Sterling frowned and folded her arms across her chest.

“I try not to say or do anything that might give the future away,” Talie said, “but I have to ask you this now because, for obvious reasons, you won’t be able to answer later.  Captain Sterling, how do you feel being the first human ever eaten by a dinosaur?”

“What?” Sterling said.

“This is an auspicious occasion,” Talie said.  “In fact, you’re the first thing any dinosaur has eaten in 65 million years!  Don’t you feel privileged?  Don’t you have anything to say?”

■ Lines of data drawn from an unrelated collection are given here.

(* ===== verification/CuckooProps.v ===== *)
(** * The cuckoo filter: theorems *)

From S2P Require Import Prelude CuckooFilter.
From stdpp Require Import list_relations list.
#[local] Open Scope Z_scope.

(** An engine that draws the lower bound. *)
#[export] Instance lowest_engine : RandomEngine unit.
Proof.
  refine {| uniform_int a _ g := (a, g); below_percent _ g := (false, g) |}. cbn. lia.
Defined.

(** A filter of four buckets for numbers that are their own hashes. *)
Definition id_filter : Cuckoo unit := create 4 false tt.





(** An item whose fingerprint is the mark of a hole is not stored: while one
    of its buckets has a hole, add reports success and leaves the table as it
    is, and lookup finds the item whether or not it was added; once both buckets
    are full, lookup does not find it, even if it was added. *)
Theorem cuckoo_magic_not_stored {T} (hash_T hash_string : T -> Z) (hash_fbits : Z -> Z) k
    {G} `{!RandomEngine G} (c : Cuckoo G) x :
  0 <= k < 64 -> table_ok k (_buckets c) -> fingerprint hash_T x = magic_code ->
  let N := 2 ^ k in
  let i1 := hash hash_string N x in
  let i2 := Z.lxor i1 (hash_f hash_fbits N magic_code) in
  (~ (full (_buckets c) i1 /\ full (_buckets c) i2) ->
     (exists c', add hash_T hash_string hash_fbits N c x = Ok (true, c') /\
        _buckets c' = _buckets c) /\
     CuckooFilter.lookup hash_T hash_string hash_fbits N c x = Ok true) /\
  (full (_buckets c) i1 -> full (_buckets c) i2 ->
     CuckooFilter.lookup hash_T hash_string hash_fbits N c x = Ok false).
Proof.
  intros Hk Hb Hf N i1 i2.
  assert (0 <= i1 < N) as H1 by (apply hash_range; done).
  assert (0 <= i2 < N) as H2 by (apply other_range; done).
  destruct (bucket_has_spec k Hk (_buckets c) i1 magic_code Hb H1) as (r1 & E1 & R1).
  destruct (bucket_has_spec k Hk (_buckets c) i2 magic_code Hb H2) as (r2 & E2 & R2).
  assert (CuckooFilter.lookup hash_T hash_string hash_fbits N c x =
    Ok (negb (r1 =? npos) || negb (r2 =? npos))) as El.
  { unfold CuckooFilter.lookup. rewrite Hf. fold i1 i2. rewrite E1, bind_ok.
    destruct (negb (r1 =? npos)); [done|]. by rewrite E2. }
  rewrite El. split.
  - intros Hn. split.
    + unfold add. rewrite Hf. fold i1 i2.
      destruct (negb (s_round c)); rewrite (add_hole_magic k Hk (_buckets c)); try done;
        try (by repeat (apply Forall_cons; split; [done|]));
        try (rewrite !Forall_cons; tauto); by eexists.
    + f_equal. destruct R1 as [[-> R1]|[R1 _]], R2 as [[-> R2]|[R2 _]];
        try rewrite (found_not_npos _ R1); try rewrite (found_not_npos _ R2);
        rewrite ?orb_true_r; [by destruct Hn | done..].
  - intros F1 F2. f_equal. destruct R1 as [[-> _]|[R1 B1]]; [|by destruct (F1 r1 R1)].
    by destruct R2 as [[-> _]|[R2 B2]]; [|destruct (F2 r2 R2)].
Qed.

Lemma cuckoo_magic_not_stored_witness :
  CuckooFilter.lookup (fun x => x) (fun x => x) (fun f => f) 4 id_filter magic_code = Ok true.
Proof.
  apply (cuckoo_magic_not_stored (fun x : Z => x) (fun x => x) (fun f => f) 2 id_filter magic_code);
    [lia | apply (create_ok (fun f => f) 2); lia | reflexivity |].
  intros [H _]. apply (H 0); [lia | reflexivity].
Defined.
(** The table: every index has its scaled probability, of its own column and of those it is the alias of. *)
Lemma table_exact (l : list Z) : length l = N -> Forall (Z.le 0) l -> foldr Z.add 0 l = E ->
  exists u Kt full, make_alias_table l = Ok (u, Kt) /\ length u = N /\ length Kt = N /\ full.*1 ≡ₚ seqZ 0 (Z.of_nat N) /\
    (forall i p, (i, p) ∈ full -> u !! Z.to_nat i = Some p /\ share p /\ p <= E /\ (Kt !! Z.to_nat i = Some i -> p = E)) /\
    Forall (fun k => 0 <= k < Z.of_nat N) Kt /\
    forall i, 0 <= i -> sum_of (own i) full + sum_of (lent Kt i) full = Z.of_nat N * default 0 (l !! Z.to_nat i).
Proof.
  intros Hl Hpos Hsum. destruct (paired l) as (t0 & t & E0 & Hsh0 & E1 & Hsh & He). rewrite Hl in *.
  change (f_scale (Z.of_nat N) <$> l) with (Z.mul (Z.of_nat N) <$> l) in E0. set (scaled := Z.mul (Z.of_nat N) <$> l) in *.
  assert (length scaled = N) as Hls by (unfold scaled; by rewrite length_fmap).
  destruct (insert_all_exact (indexed scaled) [] (mkTables (replicate N (Z.of_nat N)) [] [] []) t0) as (Hs0 & Ha0 & Hb0).
  - split; cbn; [apply length_replicate | done | constructor | done | intros i Hi; by apply elem_of_nil in Hi].
  - split; cbn; try constructor. intros i p Hi. by apply elem_of_nil in Hi.
  - rewrite app_nil_r, indexed_keys. apply NoDup_seqZ.
  - apply Forall_forall. intros [i p] Hx. unfold indexed in Hx. apply list_elem_of_lookup_1 in Hx as [k Hk].
    apply lookup_zip_with_Some in Hk as (i' & p' & [= -> ->] & Hi & Hp). apply lookup_seqZ in Hi as [-> Hi]. cbn [fst snd]. split; [lia|].
    unfold scaled in Hp. rewrite list_lookup_fmap in Hp. destruct (l !! k) as [q|] eqn:Eq; [|done]. injection Hp as <-.
    rewrite Forall_lookup in Hpos. specialize (Hpos k q Eq). split; [nia | apply Z.divide_factor_l].
  - done.
  - destruct (pair_loop_exact _ _ t0 t Hsh0 Hs0 E1) as (Hs & Ha & Hb). unfold indexed in Ha0, Hb0.
    rewrite indexed_excess, Hls in Hb0. unfold scaled in Hb0. rewrite sum_scaled, Hsum in Hb0.
    change (balance (mkTables (replicate N (Z.of_nat N)) [] [] [])) with 0 in Hb0.
    destruct (balanced_empty t Hs) as [Ho Hu]; [lia | done|].
    assert ((U_full t).*1 ≡ₚ seqZ 0 (Z.of_nat N)) as Hp by (rewrite <- (sh_indices _ _ _ Hsh); unfold indices; by rewrite Ho, Hu).
    assert (Forall (fun x => 0 <= x.1 < Z.of_nat N) (U_full t)) as Hrf
      by (eapply shaped_forall; [exact Hsh|]; intros i Hi; unfold indices; rewrite !elem_of_app; auto).
    destruct (fill_full N (rev (U_full t)) (replicate N 0)) as (u & E2 & Hlu & Hfu & _); [apply length_replicate | by apply Forall_rev | |].
    { rewrite <- Permutation_rev, Hp. apply NoDup_seqZ. }
    exists u, (K t), (U_full t). split_and!; [| done | apply Hsh | done | | |].
    + unfold make_alias_table. rewrite length_fmap, Hl. change (f_scale (Z.of_nat N) <$> l) with scaled. rewrite E0. cbn [mbind res_bind]. rewrite E1.
      cbn [mbind res_bind]. rewrite Ho, Hu. cbn [corner_case mbind res_bind]. change (@f_zero Z exact) with 0. by rewrite E2.
    + intros i p Hi. pose proof Hs as [_ _ Hsf Hself]. rewrite Forall_forall in Hsf. specialize (Hsf _ Hi). cbn [snd] in Hsf.
      split_and!; [apply Hfu; by rewrite <- Permutation_rev | apply Hsf | apply Hsf | by apply Hself].
    + apply Forall_lookup. intros i k Hk. pose proof (lookup_lt_Some _ _ _ Hk) as Hlt. rewrite (sh_K _ _ _ Hsh) in Hlt.
      destruct (sh_full _ _ _ Hsh (Z.of_nat i)) as (k' & Hk' & Hr); [rewrite Hp; apply elem_of_seqZ; lia|]. rewrite Nat2Z.id, Hk in Hk'. by injection Hk' as ->.
    + intros i Hi. specialize (Ha i). rewrite Ha0, indexed_from in Ha. unfold account in Ha. rewrite Ho, Hu in Ha. cbn [U_over U_full U_under sum_of] in Ha.
      rewrite (proj2 (Z.ltb_ge i 0)), Z.sub_0_r in Ha by lia. unfold scaled in Ha. rewrite list_lookup_fmap in Ha.
      destruct (l !! Z.to_nat i); cbn in *; lia.
Qed.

Sterling met Talie’s eager smile with a blank stare.  “What dinosaurs?” she said.

“Got it!” Bixler said.

Ann turned to look.  Somehow, Bixler had managed to open the panel on his own.  It popped off, spewing thick, blue fluid at him.  The mechanical voice spoke again, and in her ear Ann heard the translation: “Warning: cryogenic containment breach.  Cryogenic containment is shutting down.  Specimens are emerging from hibernation.”

Metal banged against metal.  The pipes and tubes entangled throughout the room sputtered and rumbled.  One by one, the cylinders burst open, and something stirred inside.  Ann saw the twitching of arms and legs and tails.

“Mr. Cognis, get a shot of that one,” Talie said, pointing to one of the cylinders.

As everyone watched, a large animal fell out, flopping on the floor.  Ann thought it was dead until she noticed it breathing, its chest rising and falling in a slow, laborious rhythm.  It had an elongated, bird-like snout, black, leathery skin, and a few mangy feathers around its head and neck.  Each foot had a cruel, sickle-shaped claw.

A second dinosaur stumbled from its cylinder.  It paused, its eyes blinking at its strange surroundings.

Ann heard a low growl behind her.  Feeling slightly lightheaded, she turned around to find a third dinosaur right behind her, one with thick scars cut through its face and down one side.  The scar-faced dinosaur slumped against its cryo-tank and took a deep breath.  White vapor issued from its nostrils.

“Captain Sterling,” Talie said, “this is your last chance.  Do you want to say anything?”

Sterling just stood there, her jaw hanging open, as more dinosaurs emerged from cryogenic sleep.  Some collapsed, not fully revived from eons of slumber.  Others walked around in a stupor.  One yawned, its tongue curling in its mouth.